Clicking the button takes you to Share the container view, in which the user needs to specify the project/projects the bucket is going to be shared with and what rights to give:

  • select Grant read permission if you want your colleagues to be able to see the files and folder inside the bucket and download them

  • select also Grant write permissions if you want your colleague to be able to add files and folders to the shared bucket. If you select only this option, your colleague or collaborator will be only able to add files to the bucket but not be able to see its content.

  • in Project Identifiers to share with add the SD Connect Project Identifier of the project you want to share the bucket with

  • Next click on Share

At this point, the user interface will redirect you to the Shared page, and the bucket will be listed under Shared from project. Here you will be able to interrupt the sharing by clicking on Revoke bucket access.

sd-connect-6

SD-Connec-7

sd-connect-8

Data download and decryption

You can easily download entire buckets or single encrypted files from the SD Connect Browser page by clicking on download.

After download, you can decrypt the data using the Crypt4GH application and your secret encryption key. Unfortunately, it is currently not possible not to decrypt more than one file at a time. However, we are working on adding this option and integrating it with the SD Connect user interface.

1- Open the Crypt4GH application and click on load Your Private Key.

2- Click on Select File and upload the file you want to decrypt.

3- Click on Open.

4- Next, click on Decrypt File.

5-The tool will ask you to write the secret key's password, press ok. Then, the file will be decrypted in the same location as the original file.

The secret key must match the public key used to encrypt the data in the decryption process. In the case of decryption, adding the public key is not mandatory, but if you have the public key of the person who has encrypted the file, you can use it to verify the encryption signature. If you don't select a public key, the activity log will display the following (the decryption will be executed anyway):

Sender public key has not been set, authenticity will not be verified.

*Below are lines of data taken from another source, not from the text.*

(** A claim. *)
Lemma keeps_claim p : claim_pc p -> keeps p.
Proof.
  destruct p; intros []; start.
  - (* PcClaim *)
    destruct ans; try done; [done_step HS HT|]. destruct (time_Before _ _); [done|].
    destruct (claim_begin_inv cfg ol ref requestID due tr s rest HS HT) as [HS1 HT1].
    destruct (claimVM_begin cfg ol ref requestID s) as [s1 [r|v a cmds]]; done.
  - (* PcClaimHooks *)
    destruct ans; try done. destruct (vmObjs s !! v) as [vm|] eqn:Hv; [|done].
    pose proof (evo_consume (vm_pool vm) HookPreLease s) as E. pose proof (evo_SI _ _ _ E HS) as HS1.
    pose proof (evo_TI _ _ _ _ E HS HT) as HT1. pose proof (thread_ok_evo _ _ _ _ E Hth) as Hth1.
    destruct (consumeHookFailure _ _ s) as [s1 fault]. simpl in *. unfold thread_ok in Hth1. simpl in Hth1.
    destruct fault; [|destruct cmds]; (split; [done|]); [|next_step HT1 Hth1..].
    eapply (TI_next _ _ _ _ HT1); [|done..]. destruct Hth1 as (vm1 & ps & ? & ? & _). exists vm1. done.
  - (* PcClaimExec *)
    destruct ans; try done; (split; [done|]); [next_step HT Hth|].
    eapply (TI_next _ _ _ _ HT); [|done..]. destruct Hth as (vm1 & ps & ? & ? & _). exists vm1. done.
  - (* PcClaimGrant *)
    destruct ans; try done. destruct Hans as (H1 & H2 & H3).
    pose proof (claim_grant_inv cfg id v a requestID tr s rest HS HT H1 H2 H3) as Hg.
    destruct (claimVM_grant cfg id v a requestID s) as [[s1 r] l]. exact Hg.
  - (* PcClaimFailed *)
    destruct ans; try done.
    destruct (hookFailure_inv v HookPreLease cause _ s rest HS HT eq_refl eq_refl) as [HS1 HT1].
    destruct (applyHookFailurePolicy v HookPreLease cause s) as [s1 [|]]; split; try done.
    apply TI_add_plain; [done|by repeat constructor].
Qed.

Definition delete_pc (p : pc) : Prop :=
  match p with
  | PcDelete _ _ _ _ | PcDeleteHost _ _ _ _ _ _ _ | PcDeleteEnd _ _ _ _ _ _
  | PcTick _ | PcOrphan _ | PcCleanup
  | PcCleanupEnd => True
  | _ => False
  end.

(** Deletions, the tick and the shutdown. *)
Lemma keeps_delete p : delete_pc p -> keeps p.
Proof.
  destruct p; intros []; start.
  - (* PcDelete *)
    destruct vs as [|v vs]; destruct ans; try done.
    + destruct why; simpl; try done_step HS HT. split; [done|plain_next HT].
    + destruct (deleteVM_begin_inv v ev vs why failed tr s rest HS HT) as [HS1 HT1].
      destruct (deleteVM_begin v ev s) as [s1 [| |host uid]]; (split; [done|]); [| |done];
        (apply TI_add_plain; [done|by repeat constructor]).
  - (* PcDeleteHost *)
    destruct ans; try done; (split; [done|]); next_step HT Hth.
  - (* PcDeleteEnd *)
    destruct ans; try done. destruct (deleteVM_end_inv cfg v err vs ev why failed tr s rest HS HT) as [HS1 HT1].
    destruct (deleteVM_end cfg v err s) as [s1 l]. split; [done|]. simpl in HT1.
    apply (TI_add_plain s1 [_] (provisions l ++ rest)); [done|by repeat constructor].
  - (* PcTick *)
    destruct ans; try done. pose proof (evo_tick cfg FormatRFC3339Nano t ol op s (SI_bounded s HS)) as E.
    destruct (tick cfg FormatRFC3339Nano t ol op s) as [s1 out]. simpl in E. split; [exact (evo_SI _ _ _ E HS)|].
    pose proof (evo_TI _ _ _ _ E HS (TI_drop _ _ _ HT eq_refl)) as HT1.
    rewrite fmap_nil, app_nil_l, app_assoc, <-app_assoc.
    apply TI_add_plain; [done|]. apply Forall_app. split; apply Forall_fmap, Forall_true; done.
  - (* PcOrphan *) destruct ans; done_step HS HT.
  - (* PcCleanup *) destruct ans; try done. split; [done|plain_next HT].
  - (* PcCleanupEnd *)
    destruct ans; try done. pose proof (evo_fold_dropLease (arrange ol (map_to_list (leases s)).*1) s (SI_bounded s HS)) as E.
    split; [exact (evo_SI _ _ _ E HS)|exact (evo_TI _ _ _ _ E HS (TI_drop _ _ _ HT eq_refl))].
Qed.

Definition create_pc (p : pc) : Prop :=
  match p with
  | PcProv _ | PcProvSpec _ | PcProvCreate _ _
  | PcProvDrop _ | PcProvRecord _ _ _ => True
  | _ => False
  end.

If your decryption runs successfully, the activity log will display the following:

Decrypting.....

Decryption has finished

Decrypted file: C:/users/username/exampledirectory/examplefile

Download

Decryption

Command Line Interface: data encryption and upload

Note

Files encrypted with the Sensitive Data services public key, can be accessed for data analysis in SD Desktop. If you wish to encrypt the data to transfer them to other services or share them with your collaborators, you can add multiple encryption keys, such as your public key or your collaborator's public key to the encryption.

For general information about using Crypt4GH at CSC check: * crypt4gh GIT site

1- Install the latest version of Crypt4GH encryption tool

Python 3.6+ required to use the crypt4gh encryption utility. To install Python: https://www.python.org/downloads/release/python-3810/

If you have a working python installation and you have permissions to add libraries to your python installation, you can install Crypt4GH with the command:

pip install crypt4gh

2- Download CSC Sensitive Data services Public key

Download CSC Sensitive Data Services public key from the link here, or copy/paste the three lines from the box below into a new file. The file should be saved in text-only format. Here we assume that the key file is named as csc-sd-services.pub.

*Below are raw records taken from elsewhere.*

Lemma tick_leases_spec fmt t ids s ex :
  SI s -> NoDup ids -> (forall id, id ∈ ids -> is_Some (leases s !! id)) ->
  let '(s', ex') := fold_left (tick_lease fmt t) ids (s, ex) in
  vmObjs s' = vmObjs s /\ vmByUID s' = vmByUID s
  /\ (forall id, leases s' !! id = if decide (id ∈ ids /\ expired_at t s id = true) then None else leases s !! id)
  /\ ex' = ex ++ omap (expired_vm t s) ids.
Proof.
  revert s ex. induction ids as [|i ids IH]; intros s ex HS HN Hall; cbn [fold_left].
  { split_and!; [done|done| |by rewrite app_nil_r]. intros id. rewrite decide_False by set_solver. done. }
  apply NoDup_cons in HN as [Hi HN]. pose proof (tick_lease_spec fmt t s ex i HS (Hall i ltac:(set_solver))) as H1.
  pose proof (evo_tick_lease fmt t s ex i (SI_bounded s HS)) as E. destruct (tick_lease fmt t (s, ex) i) as [s1 ex1].
  simpl in E. pose proof (evo_SI _ _ _ E HS) as HS1. destruct H1 as (V1 & B1 & L1 & X1).
  assert (forall id, id <> i -> leases s1 !! id = leases s !! id) as Hsame.
  { intros id Hne. rewrite L1. destruct (expired_at t s i); [by rewrite lookup_delete_ne|done]. }
  specialize (IH s1 ex1 HS1 HN). destruct (fold_left _ ids (s1, ex1)) as [s2 ex2]. destruct IH as (V2 & B2 & L2 & X2).
  { intros id Hin. rewrite Hsame by set_solver. apply Hall. set_solver. }
  split_and!; [congruence|congruence| |].
  - intros id. rewrite L2. destruct (decide (id = i)) as [->|Hne].
    + rewrite decide_False by tauto. rewrite L1. destruct (expired_at t s i) eqn:Ee.
      * rewrite lookup_delete_eq, decide_True; [done|set_solver].
      * rewrite decide_False; [done|]. intros [_ ?]. congruence.
    + unfold expired_at. rewrite Hsame by done.
      destruct (decide (id ∈ ids /\ _)) as [Hd|Hd], (decide (id ∈ i :: ids /\ _)) as [Hd'|Hd']; try done; set_solver.
  - rewrite X2, X1, <-app_assoc. f_equal. rewrite omap_cons.
    assert (omap (expired_vm t s1) ids = omap (expired_vm t s) ids) as ->.
    { apply omap_ext_in. intros id Hin. unfold expired_vm, vm_at. by rewrite Hsame, V1, B1 by set_solver. }
    done.
Qed.

Lemma pickHost_leases cfg a ps s : leases (pickHostLocked cfg a ps s).1 = leases s.
Proof. unfold pickHostLocked. destruct (candidates ps s); [done|]. by destruct (fc_Placement cfg) as [[|]|]. Qed.

Lemma reserve_leases cfg n a s : leases (reserve cfg n a s).1 = leases s.
Proof.
  revert s. induction n as [|n IH]; intros s; [done|]. cbn [reserve]. destruct (poolObjs s !! a) as [ps|]; [|done].
  pose proof (pickHost_leases cfg a ps s) as H. destruct (pickHostLocked cfg a ps s) as [s1 [host|e]]; [|done]. simpl in H.
  match goal with |- context [reserve cfg n a ?s2] => specialize (IH s2); destruct (reserve cfg n a s2) as [s3 l] end.
  simpl in *. by rewrite IH.
Qed.

Lemma provisionN_leases cfg a n reason s : leases (provisionNLocked cfg a n reason s).1 = leases s.
Proof.
  unfold provisionNLocked. destruct (_ || _); [done|]. pose proof (reserve_leases cfg (Z.to_nat n) a s) as H.
  destruct (reserve cfg _ a s) as [s1 [|v l]]; [done|]. destruct (poolObjs s !! a) as [ps|]; [|done]. simpl in *.
  match goal with |- context [emitLocked ?k ?u ?ty ?p ?s1] => destruct (emit_frame k u ty p s1) as (-> & _) end. done.
Qed.

Lemma tick_pools_leases cfg keys s st : leases (fold_left (tick_pool cfg) keys (s, st)).1 = leases s.
Proof.
  revert s st. induction keys as [|k keys IH]; intros s st; cbn [fold_left]; [done|].
  assert (leases (tick_pool cfg (s, st) k).1 = leases s) as H.
  { unfold tick_pool. destruct (lookupPool k s) as [[a ps]|]; [|done].
    match goal with |- context [provisionNLocked cfg a ?d ?r ?s2] => pose proof (provisionN_leases cfg a d r s2) as H; destruct (provisionNLocked cfg a d r s2) as [s3 l] end.
    cbn [fst] in *. rewrite H. unfold upd_pool. rec_simpl. destruct (_ && _); [|done].
    match goal with |- context [emitLocked ?k ?u ?ty ?p ?s1] => destruct (emit_frame k u ty p s1) as (-> & _) end. done. }
  destruct (tick_pool cfg (s, st) k) as [s1 st1]. simpl in H. by rewrite IH, H.
Qed.

Section Leases.
Context (cfg : FakeConfig) (fmt : time -> string) (t0 : time) (h : Hosts).

(** A tick ends exactly the Leases that are over.  After a tick at time
    [t] a Lease is there, unchanged, if and only if it was and its expiry is
    after [t]; the MicroVMs handed over for deletion on expiry are exactly
    those of the ended Leases that were LEASED. *)
Theorem tick_expires y t ol op :
  reachable cfg fmt t0 h y ->
  let '(s', out) := tick cfg fmt t ol op (pm y) in
  (forall id rec, leases s' !! id = Some rec <-> leases (pm y) !! id = Some rec /\ t < lr_ExpiresAt rec)
  /\ (forall v, v ∈ to_expired out <-> exists id rec vm, leases (pm y) !! id = Some rec /\ lr_ExpiresAt rec <= t
        /\ vmByUID (pm y) !! lr_VMUID rec = Some v /\ vmObjs (pm y) !! v = Some vm /\ vm_phase vm = LEASED).
Proof.
  intros HR. destruct (reachable_inv cfg fmt t0 h y HR) as [HS _]. set (s := pm y) in *. unfold tick.
  pose proof (arrange_perm ol (map_to_list (leases s)).*1 (NoDup_fst_map_to_list (leases s))) as Hperm.
  set (ids := arrange ol (map_to_list (leases s)).*1) in *.
  assert (forall id, id ∈ ids <-> is_Some (leases s !! id)) as Hids.
  { intros id. rewrite Hperm. apply lease_keys_elem. }
  assert (NoDup ids) as HN by (rewrite Hperm; apply NoDup_fst_map_to_list).
  pose proof (tick_leases_spec fmt t ids s [] HS HN (fun id => proj1 (Hids id))) as H1.
  destruct (fold_left (tick_lease fmt t) ids (s, [])) as [s1 ex]. destruct H1 as (V1 & B1 & L1 & X1).
  pose proof (tick_pools_leases cfg (arrange op (map_to_list (pools s1)).*1) s1 []) as H2.
  destruct (fold_left (tick_pool cfg) _ (s1, [])) as [s2 st]. simpl in H2. split.
  - intros id rec. rewrite H2, L1. unfold expired_at. destruct (leases s !! id) as [r|] eqn:El.
    + destruct (decide _) as [[_ Hd]|Hd].
      * apply Z.leb_le in Hd. split; [done|]. intros [[= ->] ?]. lia.
      * assert (t < lr_ExpiresAt r) as Hlt.
        { apply Z.leb_gt. apply not_true_iff_false. intros Hx. apply Hd. split; [apply Hids; by rewrite El|done]. }
        split; [intros [= <-]; done|by intros [[= ->] _]].
    + rewrite decide_False by (intros [_ ?]; done). split; [done|by intros [? _]].
  - intros v. cbn [to_expired]. rewrite X1. cbn [app]. rewrite list_elem_of_omap. split.
    + intros (id & Hin & Hx). unfold expired_vm in Hx. destruct (leases s !! id) as [rec|] eqn:El; [|done].
      destruct (Z.leb_spec (lr_ExpiresAt rec) t) as [Hle|]; [|done]. destruct (vm_at _ s) as [vm|] eqn:Ev; [|done].
      destruct (decide (vm_phase vm = LEASED)) as [Hph|]; [|done]. injection Hx as <-.
      unfold vm_at in Ev. destruct (vmByUID s !! lr_VMUID rec) as [w|] eqn:Eb; [|done]. simpl in Ev.
      destruct (si_id s HS w vm Ev) as [-> _]. exists id, rec, vm. done.
    + intros (id & rec & vm & Hl & Hle & Hb & Hv & Hph). exists id. split; [apply Hids; by rewrite Hl|].
      unfold expired_vm. rewrite Hl. rewrite (proj2 (Z.leb_le _ _) Hle).
      assert (vm_at (lr_VMUID rec) s = Some vm) as -> by (unfold vm_at; by rewrite Hb).
      rewrite decide_True by done. f_equal. by apply (si_id s HS).
Qed.

(** A heartbeat keeps a Lease.  Unless heartbeats are refused by fault
    injection, the heartbeat of an outstanding Lease succeeds, answers the
    current time plus the Pool's threshold and makes that the expiry of this
    Lease and no other; a Lease that is gone is NOT_FOUND. *)
Theorem heartbeat_extends y id :
  reachable cfg fmt t0 h y -> fl_RefuseHeartbeats (faults (pm y)) = false ->
  match leases (pm y) !! id with
  | None => exists msg, heartbeat id (pm y) = (pm y, RErr (RStatus NotFound msg))
  | Some rec => exists a ps s', lookupPool (lr_Pool rec) (pm y) = Some (a, ps)
      /\ heartbeat id (pm y) = (s', ROk (now (pm y) + sp_HeartbeatExpiryThreshold (po_spec ps)))
      /\ lr_ExpiresAt <$> leases s' !! id = Some (now (pm y) + sp_HeartbeatExpiryThreshold (po_spec ps))
      /\ lr_VMUID <$> leases s' !! id = Some (lr_VMUID rec)
      /\ forall id', id' <> id -> leases s' !! id' = leases (pm y) !! id'
  end.
Proof.
  intros HR Hf. destruct (reachable_inv cfg fmt t0 h y HR) as [HS _]. unfold heartbeat. rewrite Hf.
  destruct (leases (pm y) !! id) as [rec|] eqn:El; [|eexists; reflexivity].
  destruct (si_lease _ HS id rec El) as (_ & Hp & _). destruct (lookupPool_exists _ _ HS Hp) as (a & ps & Hlp). rewrite Hlp.
  exists a, ps. eexists. split_and!; [done|reflexivity|..]; simpl.
  - by rewrite lookup_insert_eq.
  - by rewrite lookup_insert_eq.
  - intros id' Hne. by rewrite lookup_insert_ne.
Qed.
End Leases.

-----BEGIN CRYPT4GH PUBLIC KEY-----
dmku3fKA/wrOpWntUTkkoQvknjZDisdmSwU4oFk/on0=
-----END CRYPT4GH PUBLIC KEY-----

3- Encrypt a file

Crypt4GH can use several public keys for encryption. This can be very handy in cases where the encrypted data needs to be used by several users or services. In this case, the syntax of the encryption command two encrypt the fikes with the Sensitive Data services public key, and your public key is:

crypt4gh encrypt --recipient_pk public-key --recipient_pk public-key < input > output
For example

crypt4gh encrypt --recipient_pk services.pub --recipient_pk username.pub < my_data1.csv > my_data1.csv.c4gh
The encrypted file (my_data1.csv.c4gh) can now be uploaded to SD Connect and will be automatically decrypted when imported into your private computing environment in SD Desktop. Moreover, you will also be able to download and decrypt the data.

Data encryption and upload with Allas help tool: a-put

The allas client utilities is a set of command-line tools that can be installed and used in Linux and MacOSX machines. If you have these tools, you can use data upload command a-put with command-line option --sdx to upload data to Allas/SD Connect so that the uploaded files are automatically encrypted with the CSC Sensitive Data Services public key before the upload. The public key is included in the tool so that you don't need to download your copy of the key.

You can upload a single file with a command like:

a-put --sdx my_data1.csv
By default a-put --sdx uploads the encrypted file into the bucket named project-number-SD_CONNECT .

You can also upload complete directories and define a specific target bucket. For example, the command below will encrypt and upload all the files in directory my_data to SD Connect into bucket 1234_SD_my_data.

a-put --sdx my_data -b 1234_SD_my_data
You can use a-put to encrypt the data with several keys so that the uploaded data can be used in SD Desktop and other environments.

a-put --sdx my_data -b 1234_SD_my_data --encrypt c4gh --public-key my-key.pub --public-key collaborator-key.pub

Programmatic data upload and download with SD Connect

To upload encrypted data to SD Connect programmatically, you need to use your CSC credentials (CSC username and password).

SD Connect is a user interface for CSC Allas object storage. As SD Connect is based on Swift protocol, it is recommended that you use upload tools that are based on swift protocol. However, you can also use any of the Allas compatible clients to upload your data to SD-Connect programmatically.

These include:

Note that if you use these tools, you must encrypt your sensitive data before uploading it to SD Connect.

Command Line Interface: encryption for data sharing

For documentation and more information, you can check the Crypt4GH Encryption Utility page.

In this example, we first generate your key pair (a password-protected private key and a public key that can be shared with collaborators). Next, we encrypt a file with your private key and the public keys of two different collaborators (research group A and research group B).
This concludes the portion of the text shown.